--- DATA RECORDS Enclosed Below ---

(** X4: db_insert_datamap replaces: after a second insert under a key
    the getter reads the second string and db_get_size_datamap has not
    moved, while the insert under a key that was absent raises
    db_get_size_datamap by one (below the uint32_t range). *)
Theorem datamap_insert_replaces (m : GModule) (g : Globals) (d : MDB_dbi)
    (k : Z) (v1 v2 : list byte) :
  get_db g m MTRC_DATAMAP = Some d -> In x00 v2 ->
  let g1 := after (db_insert_datamap m k v1) g in
  let g2 := after (db_insert_datamap m k v2) g1 in
  result (db_get_datamap m k) g2 = Some (xstrdup v2) /\
  result (db_get_size_datamap m) g2 = result (db_get_size_datamap m) g1 /\
  (tbl g d !! int_bytes k = None ->
   Z.of_nat (size (tbl g d)) < 2 ^ 32 - 1 ->
   result (db_get_size_datamap m) g1 = result (db_get_size_datamap m) g + 1).
Proof.
  intros Hd Hv g1 g2.
  assert (E1 : g1 = put g d (int_bytes k) (span (str_data v1))).
  { unfold g1, after. now rewrite (db_insert_datamap_eq m k v1 g d Hd). }
  assert (Hd1 : get_db g1 m MTRC_DATAMAP = Some d) by (rewrite E1; exact Hd).
  assert (E2 : g2 = put g1 d (int_bytes k) (span (str_data v2))).
  { unfold g2, after. now rewrite (db_insert_datamap_eq m k v2 g1 d Hd1). }
  assert (Hd2 : get_db g2 m MTRC_DATAMAP = Some d) by (rewrite E2; exact Hd1).
  clearbody g1 g2.
  split; [|split].
  - unfold result, db_get_datamap, bind, read. rewrite Hd2, get_is32_eq.
    cbn [fst]. rewrite E2, tbl_put, lookup_insert_eq. cbn [option_map].
    now rewrite xstrdup_str_data.
  - unfold result. rewrite (db_get_size_datamap_eq m g2 d Hd2).
    rewrite (db_get_size_datamap_eq m g1 d Hd1). cbn [fst].
    rewrite E2, tbl_put. f_equal. f_equal.
    apply map_size_insert_Some.
    rewrite E1, tbl_put, lookup_insert_eq. eauto.
  - intros Hk Hsz. unfold result.
    rewrite (db_get_size_datamap_eq m g1 d Hd1).
    rewrite (db_get_size_datamap_eq m g d Hd). cbn [fst].
    rewrite E1, tbl_put, map_size_insert_None by exact Hk.
    unfold to_uint32. rewrite !Z.mod_small by lia. lia.
Qed.

Lemma get_db_registry (g g' : Globals) (m : GModule) (mt : GSMetric) :
  registry g' = registry g -> get_db g' m mt = get_db g m mt.
Proof.
  unfold registry, get_db. intros E.
  assert (Hs : db_storage g' = db_storage g) by congruence.
  now rewrite Hs.
Qed.

(** What the getters by int key read: the registry and the entry under
    the key in every table. *)
Lemma int_getters_frame (g g' : Globals) (m : GModule) (k : Z) :
  registry g' = registry g ->
  (forall d, tbl g' d !! int_bytes k = tbl g d !! int_bytes k) ->
  result (db_get_hits m k) g' = result (db_get_hits m k) g /\
  result (db_get_visitors m k) g' = result (db_get_visitors m k) g /\
  result (db_get_bw m k) g' = result (db_get_bw m k) g /\
  result (db_get_cumts m k) g' = result (db_get_cumts m k) g /\
  result (db_get_maxts m k) g' = result (db_get_maxts m k) g /\
  result (db_get_datamap m k) g' = result (db_get_datamap m k) g /\
  result (db_get_method m k) g' = result (db_get_method m k) g /\
  result (db_get_protocol m k) g' = result (db_get_protocol m k) g.
Proof.
  intros Hr Hk.
  repeat apply conj;
    unfold result, db_get_hits, db_get_visitors, db_get_bw, db_get_cumts,
      db_get_maxts, db_get_datamap, db_get_method, db_get_protocol, bind, read;
    rewrite (get_db_registry g g' m _ Hr);
    match goal with
    | |- context [match ?db with Some _ => _ | None => _ end] =>
        destruct db as [d|]; [|reflexivity]
    end;
    rewrite ?get_ii32_eq, ?get_iu64_eq, ?get_is32_eq; cbn [fst];
    unfold stored_int, stored_uint64; now rewrite Hk.
Qed.

(** X5: an int key is filed under its four bytes, and two different ints
    under different bytes; so a write call made under the int key [k]
    leaves what each of the eight getters that read one entry
    (db_get_hits, db_get_visitors, db_get_bw, db_get_cumts, db_get_maxts,
    db_get_datamap, db_get_method, db_get_protocol) reads under another
    int key [k'] as it was.  db_get_root is not among them: it goes on
    from the root id it reads to the rootmap entry under that id. *)
Theorem distinct_int_keys_independent (g : Globals) (k k' : Z) :
  is_int k -> is_int k' -> k <> k' ->
  length (int_bytes k) = 4%nat /\ int_bytes k <> int_bytes k' /\
  (forall w m, write_key w = int_bytes k ->
     let g' := after (run_write w) g in
     result (db_get_hits m k') g' = result (db_get_hits m k') g /\
     result (db_get_visitors m k') g' = result (db_get_visitors m k') g /\
     result (db_get_bw m k') g' = result (db_get_bw m k') g /\
     result (db_get_cumts m k') g' = result (db_get_cumts m k') g /\
     result (db_get_maxts m k') g' = result (db_get_maxts m k') g /\
     result (db_get_datamap m k') g' = result (db_get_datamap m k') g /\
     result (db_get_method m k') g' = result (db_get_method m k') g /\
     result (db_get_protocol m k') g' = result (db_get_protocol m k') g).
Proof.
  intros Hk Hk' Hne.
  assert (Hb : int_bytes k <> int_bytes k').
  { intros E. apply Hne. now apply int_bytes_inj. }
  split; [apply length_int_bytes|]. split; [exact Hb|].
  intros w m Hw. cbv zeta.
  destruct (run_write_frame w g) as [Hr Hf].
  apply int_getters_frame; [exact Hr|].
  intros d. apply Hf. right. congruence.
Qed.

(** ** Root and rootmap together *)

Lemma db_insert_root_eq (m : GModule) (k v : Z) (g : Globals) (d : MDB_dbi) :
  get_db g m MTRC_ROOT = Some d ->
  db_insert_root m k v g
  = (Returned 0, put g d (int_bytes k) (int_bytes v)).
Proof.
  intros Hd. unfold db_insert_root, bind, read. rewrite Hd. apply ins_ii32_eq.
Qed.

Lemma db_insert_rootmap_eq (m : GModule) (k : Z) (v : list byte) (g : Globals)
    (d : MDB_dbi) :
  get_db g m MTRC_ROOTMAP = Some d ->
  db_insert_rootmap m k v g
  = (Returned 0, put g d (int_bytes k) (span (str_data v))).
Proof.
  intros Hd. unfold db_insert_rootmap, bind, read. rewrite Hd.
  apply ins_is32_eq.
Qed.

(** X6: when the root and rootmap tables of a module resolve to
    different tables, a key given the nonzero root id [root] by
    db_insert_root, and a NUL-terminated string filed under [root] by
    db_insert_rootmap, in either order, make db_get_root answer that
    string for the key. *)
Theorem root_round_trip (m : GModule) (g : Globals) (hashroot hashrootmap : MDB_dbi)
    (k root : Z) (v : list byte) :
  get_db g m MTRC_ROOT = Some hashroot ->
  get_db g m MTRC_ROOTMAP = Some hashrootmap ->
  hashroot <> hashrootmap ->
  is_int root -> root <> 0 -> In x00 v ->
  result (db_get_root m k)
    (after (db_insert_rootmap m root v) (after (db_insert_root m k root) g))
  = Some (xstrdup v) /\
  result (db_get_root m k)
    (after (db_insert_root m k root) (after (db_insert_rootmap m root v) g))
  = Some (xstrdup v).
Proof.
  intros Hr Hrm Hne Hroot Hnz Hv.
  assert (Hget : forall g',
            get_db g' m MTRC_ROOT = Some hashroot ->
            get_db g' m MTRC_ROOTMAP = Some hashrootmap ->
            tbl g' hashroot !! int_bytes k = Some (int_bytes root) ->
            tbl g' hashrootmap !! int_bytes root = Some (span (str_data v)) ->
            result (db_get_root m k) g' = Some (xstrdup v)).
  { intros g' H1 H2 H3 H4.
    unfold result, db_get_root, bind, read. rewrite H1, H2, get_ii32_eq.
    cbn [fst]. unfold stored_int. rewrite H3, load_int_bytes.
    rewrite to_int_id by exact Hroot.
    apply Z.eqb_neq in Hnz. rewrite Hnz. rewrite get_is32_eq. cbn [fst].
    rewrite H4. cbn [option_map]. now rewrite xstrdup_str_data. }
  split.
  - unfold after at 2. rewrite (db_insert_root_eq m k root g hashroot Hr).
    cbn [snd]. unfold after.
    rewrite (db_insert_rootmap_eq m root v _ hashrootmap) by exact Hrm.
    cbn [snd]. apply Hget; try assumption.
    + unfold put at 1. rewrite tbl_set_tbl_ne by congruence.
      rewrite tbl_put. apply lookup_insert_eq.
    + rewrite tbl_put. apply lookup_insert_eq.
  - unfold after at 2.
    rewrite (db_insert_rootmap_eq m root v g hashrootmap Hrm).
    cbn [snd]. unfold after.
    rewrite (db_insert_root_eq m k root _ hashroot) by exact Hr.
    cbn [snd]. apply Hget; try assumption.
    + rewrite tbl_put. apply lookup_insert_eq.
    + unfold put at 1. rewrite tbl_set_tbl_ne by congruence.
      rewrite tbl_put. apply lookup_insert_eq.
Qed.

(** ** The keys and ids of an interning table *)

Lemma db_intern_valid_returns (it : InternTable) (k : list byte) (g : Globals) :
  valid_key k -> exists r, result (db_intern it k) g = Returned r.
Proof.
  intros Hv. unfold result. destruct (intern_db g it) as [d|] eqn:Hd.
  - rewrite (db_intern_eq it g d k Hd). cbv zeta.
    rewrite key_size_ok_valid by exact Hv.
    destruct (found g d k) as [data|];
      [destruct (load_int data =? -1)|]; eauto.
  - rewrite (db_intern_none it g k Hd). eauto.
Qed.

Lemma serial_intern_valid_returns (it : InternTable) (ks : list (list byte)) :
  Forall valid_key ks ->
  forall g, exists rs, result (serial (db_intern it) ks) g = Returned rs.
Proof.
  induction 1 as [|k ks Hk _ IH]; intros g.
  - now exists [].
  - destruct (db_intern_valid_returns it k g Hk) as [r Hr].
    destruct (serial_cons_returned (db_intern it) k ks g r Hr) as [-> _].
    destruct (IH (after (db_intern it k) g)) as [rs ->]. eauto.
Qed.

Lemma intern_step (it : InternTable) (g : Globals) (d : MDB_dbi) (k : list byte) :
  intern_db g it = Some d ->
  let g1 := after (db_intern it k) g in
  (forall kb, is_Some (tbl g1 d !! kb) ->
              is_Some (tbl g d !! kb) \/ kb = key_bytes k) /\
  (forall kb, is_Some (tbl g d !! kb) -> is_Some (tbl g1 d !! kb)) /\
  (forall r, result (db_intern it k) g = Returned r ->
             valid_key k /\ is_Some (tbl g1 d !! key_bytes k)) /\
  (tbl g d !! key_bytes k = None -> valid_key k ->
   tbl g1 d = <[key_bytes k := int_bytes (next_id (tbl g d))]> (tbl g d)).
Proof.
  intros Hd. cbv zeta. unfold after, result.
  rewrite (db_intern_eq it g d k Hd). cbv zeta.
  destruct (decide (valid_key k)) as [Hv|Hv].
  - rewrite (key_size_ok_valid k Hv), (found_valid g d k Hv).
    assert (Hput :
      (forall kb, is_Some (tbl (put g d (key_bytes k)
                                  (int_bytes (next_id (tbl g d)))) d !! kb) ->
                  is_Some (tbl g d !! kb) \/ kb = key_bytes k) /\
      (forall kb, is_Some (tbl g d !! kb) ->
                  is_Some (tbl (put g d (key_bytes k)
                                  (int_bytes (next_id (tbl g d)))) d !! kb)) /\
      is_Some (tbl (put g d (key_bytes k)
                      (int_bytes (next_id (tbl g d)))) d !! key_bytes k)).
    { rewrite tbl_put. split; [|split].
      - intros kb. destruct (decide (key_bytes k = kb)) as [<-|Hne];
          [now right | rewrite lookup_insert_ne by exact Hne; now left].
      - intros kb. destruct (decide (key_bytes k = kb)) as [<-|Hne];
          [rewrite lookup_insert_eq; eauto
          | now rewrite lookup_insert_ne by exact Hne].
      - rewrite lookup_insert_eq. eauto. }
    destruct Hput as (P1 & P2 & P3).
    destruct (tbl g d !! key_bytes k) as [data|] eqn:Hk.
    + destruct (load_int data =? -1); cbn [fst snd].
      * split; [exact P1|]. split; [exact P2|]. split; [auto|]. discriminate.
      * split; [now left|]. split; [auto|].
        split; [|discriminate]. intros _ _. split; [exact Hv|].
        rewrite Hk. eauto.
    + cbn [fst snd]. split; [exact P1|]. split; [exact P2|].
      split; [auto|]. intros _ _. apply tbl_put.
  - rewrite (key_size_ok_invalid k Hv), (found_invalid g d k Hv).
    cbn [fst snd]. split; [now left|]. split; [auto|].
    split; [discriminate|]. intros _ Hv'. contradiction.
Qed.
(** * The request-state reducer of the [useReducer] example

    A shallow embedding of the search-box example of README.md
    (section [useReducer], from [type State] to the end of [App]'s effect):
    the tagged unions [State] and [Action], the function [reducer], and the
    effect of [App] that drives it.

    The example is TypeScript, so it is read twice.
    - With its declared types ([State], [Action], [reducer] below): the
      discriminated unions are inductive types and [reducer] is a function
      between them.
    - As the JavaScript that runs once the types are erased (module
      [Runtime]): values are untyped, the [switch] compares strings, and a
      rejection handler receives whatever the promise was rejected with.
      Module [Store] refines this to objects held in a store by reference,
      which is what the absence of side effects is about.

    Module [View] reads what [App] returns, and module [Loading] the custom
    hook [useLoading] of the section after. *)

From stdpp Require Import base list strings.

Open Scope string_scope.
Open Scope list_scope.

(** ** Declared types *)

Module Typed.

(** One element of [HNResponse.hits]:
    [{ title: string; objectID: string; url: string }]. *)
Record Hit : Type := mkHit {
  title : string;
  objectID : string;
  url : string
}.

(** [type HNResponse = { hits: {...}[] }]. *)
Record HNResponse : Type := mkHNResponse {
  hits : list Hit
}.
(** The attributes of [class InlHeaderFileGenerator]. *)
Record InlHeaderFileGenerator : Type := {
  g_namespace : option string;
  fully_qualified_class : string;
  class_name : string;
  natives : list NativeMethod;
  called_by_natives : list CalledByNative;
  header_guard : string;
  constant_fields : list ConstantField;
  options : Options
}.

(** [InlHeaderFileGenerator.__init__] *)
Definition InlHeaderFileGenerator__init__ (namespace : option string)
    (fully_qualified_class : string) (natives : list NativeMethod)
    (called_by_natives : list CalledByNative) (constant_fields : list ConstantField)
    (options : Options) : InlHeaderFileGenerator :=
  {| g_namespace := namespace;
     fully_qualified_class := fully_qualified_class;
     class_name := default "" (from_end 1 (str_split "/" fully_qualified_class));
     natives := natives;
     called_by_natives := called_by_natives;
     header_guard := str_replace "/" "_" fully_qualified_class +:+ "_JNI";
     constant_fields := constant_fields;
     options := options |}.

(** [GetStubName]: the name of the stub function for this native method,
    the template [Java_${JAVA_NAME}_native${NAME}]. *)
Definition GetStubName (g : InlHeaderFileGenerator) (native : NativeMethod) : string :=
  let java_name :=
    str_replace "/" "_" (str_replace "_" "_1" (fully_qualified_class g)) in
  let java_name :=
    if truthy (NativeMethod.java_class_name native)
    then java_name +:+ "_00024" +:+ default "" (NativeMethod.java_class_name native)
    else java_name in
  "Java_" +:+ java_name +:+ "_native" +:+ NativeMethod.name native.

(** [GetUniqueClasses] reads [entry.java_class_name] of native methods
    and of called-by-native methods alike; [None] and [''] count as
    absent. *)
Class Entry (A : Type) : Type := entry_java_class_name : A -> string.

#[export] Instance native_entry : Entry NativeMethod :=
  fun n => default "" (NativeMethod.java_class_name n).
#[export] Instance called_by_native_entry : Entry CalledByNative :=
  CalledByNative.java_class_name.

(** [GetUniqueClasses]: the dict from class name to JNI class path. *)
Definition GetUniqueClasses {A : Type} `{Entry A} (g : InlHeaderFileGenerator)
    (origin : list A) : gmap string string :=
  foldl (fun ret entry =>
           let java_class_name := entry_java_class_name entry in
           if String.eqb java_class_name "" then
             <[class_name g := fully_qualified_class g]> ret
           else
             <[java_class_name :=
                 fully_qualified_class g +:+ "$" +:+ java_class_name]> ret)
        {[class_name g := fully_qualified_class g]} origin.

(** The dict [all_classes] of [GetClassPathDefinitions];
    [d.update(e)] keeps the entries of [e] where both have one. *)
Definition all_classes (g : InlHeaderFileGenerator) : gmap string string :=
  let all_classes := GetUniqueClasses g (called_by_natives g) in
  if native_exports_optional (options g)
  then GetUniqueClasses g (natives g) ∪ all_classes
  else all_classes.

(** The two templates of [GetClassPathDefinitions].  In the second one the
    script ends two lines with a backslash inside a triple-quoted string,
    which joins them to the next line. *)
Definition class_path_constant (JAVA_CLASS JNI_CLASS_PATH : string) : string :=
  "const char k" +:+ JAVA_CLASS +:+ "ClassPath[] = " +:+ DQ +:+ JNI_CLASS_PATH
  +:+ DQ +:+ ";".

Definition class_handle (JAVA_CLASS : string) : string :=
  "// Leaking this jclass as we cannot use LazyInstance from some threads." +:+ NL
  +:+ "base::subtle::AtomicWord g_" +:+ JAVA_CLASS
  +:+ "_clazz __attribute__((unused)) = 0;" +:+ NL
  +:+ "#define " +:+ JAVA_CLASS +:+ "_clazz(env) "
  +:+ "base::android::LazyGetClass(env, k" +:+ JAVA_CLASS +:+ "ClassPath, "
  +:+ "&g_" +:+ JAVA_CLASS +:+ "_clazz)".

(** The classes for which [GetClassPathDefinitions] instantiates each of
    its two templates, in the order of the dict. *)
Definition class_path_entries (g : InlHeaderFileGenerator) : list (string * string) :=
  map_to_list (all_classes g).

(** The items of [ret] that come from the first and from the second
    loop. *)
Definition class_path_constants (g : InlHeaderFileGenerator) : list string :=
  map (fun '(clazz, path) => class_path_constant clazz path) (class_path_entries g).

Definition class_handles (g : InlHeaderFileGenerator) : list string :=
  map (fun '(clazz, _) => class_handle clazz) (class_path_entries g).

(** [GetClassPathDefinitions]: the ClassPath constants.  [ret += '']
    between the two loops adds nothing. *)
Definition GetClassPathDefinitions (g : InlHeaderFileGenerator) : string :=
  str_join NL (class_path_constants g ++ class_handles g).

--- End of Enclosed DATA RECORDS ---

■ PROBLEM TO SOLVE
From the material above, copy exactly the lines between the line holding "(fully_qualified_class g)) in" and the line holding "CalledByNative.java_class_name.", inclusive, and only those.

■ ANSWER BOX
    str_replace "/" "_" (str_replace "_" "_1" (fully_qualified_class g)) in
  let java_name :=
    if truthy (NativeMethod.java_class_name native)
    then java_name +:+ "_00024" +:+ default "" (NativeMethod.java_class_name native)
    else java_name in
  "Java_" +:+ java_name +:+ "_native" +:+ NativeMethod.name native.

(** [GetUniqueClasses] reads [entry.java_class_name] of native methods
    and of called-by-native methods alike; [None] and [''] count as
    absent. *)
Class Entry (A : Type) : Type := entry_java_class_name : A -> string.

#[export] Instance native_entry : Entry NativeMethod :=
  fun n => default "" (NativeMethod.java_class_name n).
#[export] Instance called_by_native_entry : Entry CalledByNative :=
  CalledByNative.java_class_name.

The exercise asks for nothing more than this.